Il leccio è una pianta piuttosto conosciuta, poiché appartenente alla categoria delle querce e per questo motivo, è molto resistente e longeva. Nei prossimi paragrafi, più nello specifico, andremo a scoprire quali siano le caratteristiche di questa pianta, dove cresce e come coltivarla nel proprio giardino, affinché questa possa crescere in modo sano, donandoci il meglio della sua maestosità e bellezza. 

Caratteristiche e habitat

Il leccio è una pianta appartenente alla categoria delle querce sempreverdi e più precisamente, rientra nella famiglia delle fagacee. Questo particolare tipo di quercia cresce in modo particolarmente lento, ma allo stesso tempo è in grado di avere una vita davvero molto lunga e di vivere anche in ambienti particolarmente aridi.
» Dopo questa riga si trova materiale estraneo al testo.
(** * generate.js: extraction of component metadata and rendering of wrappers

    A shallow embedding of [src/generate.js] (material-web-react).  JavaScript
    strings are sequences of UTF-16 code units, modelled as [list N]; the
    regular expressions of the script are values of a small regex syntax run
    by a backtracking matcher with the priorities of the ECMAScript matcher
    (leftmost start, greedy and lazy quantifiers, numbered captures); objects
    used as maps are insertion-ordered association lists; the file system is a
    pair of partial functions, [None] standing for a rejected promise. *)

From Stdlib Require Import String Ascii.
From Stdlib Require Import NArith Bool Arith Lia List.
Import ListNotations.

Set Implicit Arguments.

(** ** JavaScript strings *)

Module JS.

Definition jsstring := list N.

(** A source literal, as code units. *)
Definition js (s : string) : jsstring :=
  map N_of_ascii (list_ascii_of_string s).

(** [a === b] *)
Fixpoint eqs (a b : jsstring) : bool :=
  match a, b with
  | [], [] => true
  | x :: a', y :: b' => (x =? y)%N && eqs a' b'
  | _, _ => false
  end.

(** [s.startsWith(p)] *)
Fixpoint startsWith (s p : jsstring) {struct p} : bool :=
  match p, s with
  | [], _ => true
  | a :: p', b :: s' => (a =? b)%N && startsWith s' p'
  | _ :: _, [] => false
  end.

(** [s.endsWith(p)] *)
Definition endsWith (s p : jsstring) : bool :=
  startsWith (rev s) (rev p).

(** [s.includes(p)] *)
Fixpoint includes (s p : jsstring) : bool :=
  startsWith s p ||
  match s with
  | [] => false
  | _ :: s' => includes s' p
  end.

(** [s.indexOf(p)], [None] for -1. *)
Fixpoint indexOf (s p : jsstring) : option nat :=
  if startsWith s p then Some 0
  else match s with
       | [] => None
       | _ :: s' => option_map S (indexOf s' p)
       end.

(** [s.replace(pat, repl)] with a string pattern: only the first occurrence
    is replaced.  The replacement strings of generate.js hold no [$]. *)
Definition replace (s pat repl : jsstring) : jsstring :=
  match indexOf s pat with
  | None => s
  | Some i => firstn i s ++ repl ++ skipn (i + length pat) s
  end.

(** White space and line terminators: the set of [\s] and of [trim]. *)
Definition is_space (c : N) : bool :=
  ((9 <=? c) && (c <=? 13) || (c =? 32) || (c =? 160) || (c =? 5760)
   || (8192 <=? c) && (c <=? 8202) || (c =? 8232) || (c =? 8233)
   || (c =? 8239) || (c =? 8287) || (c =? 12288) || (c =? 65279))%N.

Definition is_upper (c : N) : bool := ((65 <=? c) && (c <=? 90))%N.
Definition is_lower (c : N) : bool := ((97 <=? c) && (c <=? 122))%N.
Definition is_digit (c : N) : bool := ((48 <=? c) && (c <=? 57))%N.

(** [\w] *)
Definition is_word (c : N) : bool :=
  is_upper c || is_lower c || is_digit c || (c =? 95)%N.

Fixpoint trimStart (s : jsstring) : jsstring :=
  match s with
  | c :: s' => if is_space c then trimStart s' else s
  | [] => []
  end.

(** [s.trim()] *)
Definition trim (s : jsstring) : jsstring :=
  rev (trimStart (rev (trimStart s))).

(** [s.split(sep)] for a one-unit separator; the empty string splits into
    one empty piece. *)
Fixpoint split (sep : N) (s : jsstring) : list jsstring :=
  match s with
  | [] => [[]]
  | c :: s' =>
      if (c =? sep)%N then [] :: split sep s'
      else match split sep s' with
           | l :: ls => (c :: l) :: ls
           | [] => [[c]]
           end
  end.

(** [l.join(sep)] *)
Fixpoint join (sep : jsstring) (l : list jsstring) : jsstring :=
  match l with
  | [] => []
  | [x] => x
  | x :: l' => x ++ sep ++ join sep l'
  end.

(** [c.toUpperCase()] for a one-unit string.  Exact on the code units of
    [\w], the only ones generate.js applies it to. *)
Definition toUpperCase1 (c : N) : jsstring :=
  if is_lower c then [(c - 32)%N] else [c].

(** The line feed, as a string. *)
Definition nl : jsstring := [10%N].

(** Truthiness of a string value: the empty string is falsy. *)
Definition truthy (s : jsstring) : bool :=
  match s with [] => false | _ => true end.

End JS.
Import JS.

(** ** Regular expressions *)

Module Regex.

(** The fragment generate.js uses: every quantifier applies to a single
    character class. *)
Inductive regex :=
| Lit (s : jsstring)             (* a run of literal characters *)
| Cls (p : N -> bool)            (* one character of a class *)
| Star (p : N -> bool)           (* [p*], greedy *)
| StarLazy (p : N -> bool)       (* [p*?] *)
| Opt (p : N -> bool)            (* [p?], greedy *)
| Bol                            (* [^], no multiline flag *)
| Seq (a b : regex)
| Group (i : nat) (a : regex).   (* the i-th capturing parentheses *)

Notation "a >> b" := (Seq a b) (at level 61, right associativity).

(** [p+], greedy *)
Definition Plus (p : N -> bool) : regex := Cls p >> Star p.

Record mstate := MState {
  pos : nat;                       (* index of the next character *)
  rest : jsstring;                 (* input from [pos] on *)
  caps : list (nat * jsstring)     (* captures, most recent first *)
}.

Definition cap (i : nat) (cs : list (nat * jsstring)) : option jsstring :=
  match find (fun e => fst e =? i) cs with
  | Some e => Some (snd e)
  | None => None
  end.

Definition orelse {A} (x y : option A) : option A :=
  match x with Some _ => x | None => y end.

Section Matcher.
Context {A : Type}.

Fixpoint star_greedy (p : N -> bool) (n : nat) (s : jsstring)
    (k : nat -> jsstring -> option A) : option A :=
  match s with
  | c :: s' =>
      if p c then orelse (star_greedy p (S n) s' k) (k n s) else k n s
  | [] => k n s
  end.

Fixpoint star_lazy (p : N -> bool) (n : nat) (s : jsstring)
    (k : nat -> jsstring -> option A) : option A :=
  orelse (k n s)
    match s with
    | c :: s' => if p c then star_lazy p (S n) s' k else None
    | [] => None
    end.

(** The matcher, in continuation-passing style: [k] is the rest of the
    pattern, and a [None] from it makes the matcher try its next choice. *)
Fixpoint m (r : regex) (st : mstate) (k : mstate -> option A) : option A :=
  match r with
  | Lit l =>
      if startsWith (rest st) l
      then k (MState (pos st + length l) (skipn (length l) (rest st)) (caps st))
      else None
  | Cls p =>
      match rest st with
      | c :: s' => if p c then k (MState (S (pos st)) s' (caps st)) else None
      | [] => None
      end
  | Star p =>
      star_greedy p (pos st) (rest st) (fun n s => k (MState n s (caps st)))
  | StarLazy p =>
      star_lazy p (pos st) (rest st) (fun n s => k (MState n s (caps st)))
  | Opt p =>
      match rest st with
      | c :: s' =>
          if p c then orelse (k (MState (S (pos st)) s' (caps st))) (k st)
          else k st
      | [] => k st
      end
  | Bol => if pos st =? 0 then k st else None
  | Seq a b => m a st (fun st' => m b st' k)
  | Group i a =>
      m a st (fun st' =>
        k (MState (pos st') (rest st')
             ((i, firstn (pos st' - pos st) (rest st)) :: caps st')))
  end.

End Matcher.

(** One match: where it starts, where it ends, what follows, the captures. *)
Record rmatch := RMatch {
  m_start : nat;
  m_end : nat;
  m_rest : jsstring;
  m_caps : list (nat * jsstring)
}.

(** [match[i]] for a group that took part in the match. *)
Definition group (i : nat) (x : rmatch) : jsstring :=
  match cap i (m_caps x) with Some s => s | None => [] end.

(** The match starting exactly at index [n], where the input left is [s]. *)
Definition match_at (r : regex) (n : nat) (s : jsstring) : option rmatch :=
  m r (MState n s [])
    (fun st => Some (RMatch n (pos st) (rest st) (caps st))).

(** The leftmost match at or after index [n]. *)
Fixpoint search_from (r : regex) (n : nat) (s : jsstring) : option rmatch :=
  match match_at r n s with
  | Some x => Some x
  | None =>
      match s with
      | [] => None
      | _ :: s' => search_from r (S n) s'
      end
  end.

(** [s.match(r)] for a regex without the global flag. *)
Definition exec (r : regex) (s : jsstring) : option rmatch :=
  search_from r 0 s.

(** The matches of a global regex, as [s.matchAll(r)] yields them: each
    search resumes where the last match ended, one further after an empty
    match.  [fuel] bounds the number of matches. *)
Fixpoint matchAll_from (fuel : nat) (r : regex) (n : nat) (s : jsstring)
    : list rmatch :=
  match fuel with
  | 0 => []
  | S fuel' =>
      match search_from r n s with
      | None => []
      | Some x =>
          x :: (if m_end x =? m_start x
                then match m_rest x with
                     | [] => []
                     | _ :: s' => matchAll_from fuel' r (S (m_end x)) s'
                     end
                else matchAll_from fuel' r (m_end x) (m_rest x))
      end
  end.

Definition matchAll (r : regex) (s : jsstring) : list rmatch :=
  matchAll_from (S (length s)) r 0 s.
Il leccio lo si può riconoscere per il suo tronco di color bruno-grigio, che tende a presentare un numero sempre maggiore di segni e screpolature con il passare degli anni. Le sue foglie invece sono nella parte anteriore di color verde scuro, molto lucide, mentre nella parte posteriore sono di un colore verde grigiastro e sono ricoperte da una fitta peluria. Il leccio inoltre da vita a dei fiori, sia maschili che femminili, che crescono separati tra di loro.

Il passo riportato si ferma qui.